_YOUR GOAL_
Copy each line of the records below, from the first through the one that contains "exfalso. revert EE.", exactly as written.

_DATA IN THIS EXERCISE_
(** A session with a send cipher never panics. *)
Lemma EncryptPacket_live t x buf ty f n :
  is_Some (SendCipher x) → wf buf → pooled n buf →
  ∃ x' buf' err, EncryptPacket t x buf ty f = Ret (x', buf', err) ∧
    wf buf' ∧ pooled n buf' ∧ LocalIndex x' = LocalIndex x ∧ (live x → live x').
Proof.
  intros [c Hs] Hwf Hpb. destruct (EncryptPacket t x buf ty f) as [[[x' b'] err]|pn] eqn:EE.
  { exists x', b', err. split; [done|]. by eapply EncryptPacket_keeps. }
  exfalso. revert EE. unfold EncryptPacket. rewrite header_ad_ok. gsimpl.
  cbn [set_counter SendCipher]. rewrite Hs. set (h := mkHeader _ _ _ _).
  destruct (EncryptInPlace_total c buf (Counter h) (header_bytes h) Hwf)
    as (b1 & e1 & HE & Hwf1 & _).
  change (Counter h) with (u64 (u64 (sendCounter x + 1) - 1)) in HE. rewrite HE. gsimpl.
  destruct e1; [done|].
  destruct (PrependHeader_total b1 h Hwf1) as (b2 & e2 & -> & _). gsimpl. by destruct e2.
Qed.

Lemma route_ok buf pt : wf buf → ∃ ip, route buf pt = Ret (Lookup pt ip).
Proof.
  intros Hwf. unfold route. case_decide; [|eauto].
  destruct (ip_version_ok buf Hwf) as [v ->]; [lia|]. gsimpl. case_decide; [|eauto].
  rewrite Bytes_wf by done. gsimpl. eauto.
Qed.

Lemma Lookup_peer pt store n ip q :
  peers_ok pt store n → Lookup pt ip = Some q → ∃ peer, peer_store pt !! q = Some peer.
Proof.
  intros [Hb Hl _]. unfold Lookup. destruct (peersByIP pt !! ip) eqn:E; [intros [= ->]|]; intros;
    [by eapply Hb|by apply Hl].
Qed.

(** Sending one packet from the TUN device: the invariant survives, and the only
    way to panic is a peer whose session was wiped. *)
Lemma egress_packet_cases e buf s held :
  server_inv invT s held → wf buf → pooled DefaultBufferSize buf →
  (∃ s' buf', egress_packet e buf s = Ret (s', buf') ∧ server_inv invT s' held ∧
     pooled DefaultBufferSize buf') ∨
  (egress_packet e buf s = Panic NilDeref ∧
   ∃ q peer p x, peer_store (srv_peers s) !! q = Some peer ∧ peer_session peer = Some p ∧
     sess_store (srv_mgr s) !! p = Some x ∧ SendCipher x = None).
Proof.
  intros Hinv Hwf Hpb. unfold egress_packet. destruct (route_ok buf (srv_peers s) Hwf) as [ip ->].
  gsimpl. destruct (Lookup (srv_peers s) ip) as [q|] eqn:Eq; [|by left; eauto 6].
  destruct (Lookup_peer _ _ _ _ _ (si_peers _ _ _ Hinv) Eq) as [peer Hq].
  destruct (po_peer _ _ _ (si_peers _ _ _ Hinv) q peer Hq)
    as (p & tr & a & Hp & [x Hx] & Htr & Hn & Ha).
  unfold deref. rewrite Hq. gsimpl. rewrite Hp, Htr, Ha, Hx. gsimpl.
  destruct (EncryptPacket (now e) x buf TypeData 0) as [[[x' b'] err]|pn] eqn:EE; gsimpl.
  - left. destruct (EncryptPacket_keeps _ _ _ _ _ _ _ _ _ Hwf Hpb EE) as (Hwf' & Hpb' & Hi & Hlv).
    pose proof (inv_store_session invT s held p x x' Hinv Hx Hi Hlv) as Hinv1.
    destruct err; [by eauto 6|].
    destruct (inv_send_on invT _ _ tr b' a Hinv1 Hn Hwf') as (t & t' & e' & _ & _ & -> & Hinv2).
    gsimpl. by eauto 6.
  - right. destruct (SendCipher x) as [c|] eqn:Hs.
    + exfalso. destruct (EncryptPacket_live (now e) x buf TypeData 0 DefaultBufferSize)
        as (x' & b' & err & HE & _); [by rewrite Hs|done|done|]. by rewrite HE in EE.
    + split; [|by exists q, peer, p, x]. f_equal. revert EE. unfold EncryptPacket.
      rewrite header_ad_ok. gsimpl. cbn [set_counter SendCipher]. rewrite Hs.
      unfold EncryptInPlace. case_decide; [done|]. rewrite Bytes_wf by done. gsimpl.
      by intros [= <-].
Qed.

Lemma egress_ok e choice s s' held :
  server_inv invT s held → egress e choice s = Some (Ret s') → server_inv invT s' held.
Proof.
  intros Hinv. unfold egress. destruct (srv_tun s) as [d|]; [|done].
  destruct (Get (srv_pool s) choice) as [l pool] eqn:EG.
  destruct (inv_get invT s held _ l pool Hinv EG) as (Hinv1 & Hl & b & Hb & Hpb & Hwb & _).
  rewrite Hb. destruct (ReadPacket d b) as [[[d' b'] err]|] eqn:ER; [|done]. simpl.
  assert (({[l]} ∪ held) ∖ {[l]} = held) as Hheld by set_solver.
  assert (∀ b', pooled DefaultBufferSize b' →
    server_inv invT (set_buf l b' (set_tun (Some d') (set_pool pool s))) ({[l]} ∪ held)) as Hset.
  { intros b'' Hpb''. apply inv_set_buf; [by apply inv_set_tun|set_solver|done]. }
  destruct err as [err|].
  - intros [= <-]. apply ReadPacket_err with (n := DefaultBufferSize) in ER; [|done].
    rewrite <- Hheld. apply inv_put; [by apply Hset|set_solver].
  - apply ReadPacket_wf with (n := DefaultBufferSize) in ER as [Hwf' Hpb'];
      [|unfold DefaultBufferSize; lia|done].
    destruct (egress_packet_cases e b' _ _ (Hset b' Hpb') Hwf' Hpb')
      as [(s2 & b2 & -> & Hinv2 & Hpb2)|[-> _]]; [|done].
    gsimpl. intros [= <-]. rewrite <- Hheld. apply inv_put; [|set_solver].
    apply inv_set_buf; [done|set_solver|done].
Qed.

Lemma server_reachable_inv cfg transports tunDev s :
  Forall invT transports → rtc (server_step cfg) (NewServer transports tunDev) s →
  server_inv invT s ∅.
Proof.
  intros Ht Hr. apply (rtc_ind_r (λ s, server_inv invT s ∅) (NewServer transports tunDev)) in Hr;
    [done|by apply NewServer_inv|].
  clear s Hr. intros s s' _ Hstep Hinv. inversion Hstep; subst.
  - pose proof (ingress_ok invT e cfg tr pick choice s ∅ Hinv H0) as Hi. rewrite H1 in Hi.
    destruct Hi as (s2 & [= <-] & ? & _). done.
  - by eapply egress_ok.
  - destruct Hinv as [? ? Htr ? ?]. constructor; try done; simpl.
    + destruct (decide (tr < length (srv_transports s))%nat).
      * by apply Forall_insert.
      * by rewrite list_insert_ge by lia.
    + by rewrite length_insert.
  - by apply inv_set_tun.
Qed.
End Steps.

(** ** Properties *)

Section ServerProperties.
Context `{L : AeadLib, !AeadLaws L, H : HashLib, !HashLaws H, C : Curve25519, !CurveLaws C}.
Context {T : Type} `{!Transport T, !TransportSend T} (invT : T → Prop) `{!TransportReceive T invT}.
Context {D : Type} `{!Device D} {emitted : D → list (list byte)} {willing : D → Prop}
        `{!DeviceLaws D emitted willing}.
Implicit Types (s : Server T D) (buf : PacketBuffer) (x : Session) (c : AEADCipher).

(** A peer object whose session was wiped. *)
Definition stale_peer s : Prop :=
  ∃ q peer p x, peer_store (srv_peers s) !! q = Some peer ∧ peer_session peer = Some p ∧
    sess_store (srv_mgr s) !! p = Some x ∧ SendCipher x = None.

Lemma egress_panics e choice s held pn :
  server_inv invT s held → egress e choice s = Some (Panic pn) → pn = NilDeref ∧ stale_peer s.
Proof.
  intros Hinv. unfold egress. destruct (srv_tun s) as [d|]; [|done].
  destruct (Get (srv_pool s) choice) as [l pool] eqn:EG.
  destruct (inv_get invT s held _ l pool Hinv EG) as (Hinv1 & Hl & b & Hb & Hpb & Hwb & _).
  rewrite Hb. destruct (ReadPacket d b) as [[[d' b'] err]|] eqn:ER; [|done]. simpl.
  destruct err as [err|]; [done|].
  apply ReadPacket_wf with (n := DefaultBufferSize) in ER as [Hwf' Hpb'];
    [|unfold DefaultBufferSize; lia|done].
  destruct (egress_packet_cases invT e b' (set_buf l b' (set_tun (Some d') (set_pool pool s)))
    ({[l]} ∪ held)) as [(s2 & b2 & -> & _)|[-> Hst]];
    [apply inv_set_buf; [by apply inv_set_tun|set_solver|done]|done|done|done|].
  gsimpl. intros [= <-]. split; [done|exact Hst].
Qed.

_COMPLETED EXERCISE_
(** A session with a send cipher never panics. *)
Lemma EncryptPacket_live t x buf ty f n :
  is_Some (SendCipher x) → wf buf → pooled n buf →
  ∃ x' buf' err, EncryptPacket t x buf ty f = Ret (x', buf', err) ∧
    wf buf' ∧ pooled n buf' ∧ LocalIndex x' = LocalIndex x ∧ (live x → live x').
Proof.
  intros [c Hs] Hwf Hpb. destruct (EncryptPacket t x buf ty f) as [[[x' b'] err]|pn] eqn:EE.
  { exists x', b', err. split; [done|]. by eapply EncryptPacket_keeps. }
  exfalso. revert EE. unfold EncryptPacket. rewrite header_ad_ok. gsimpl.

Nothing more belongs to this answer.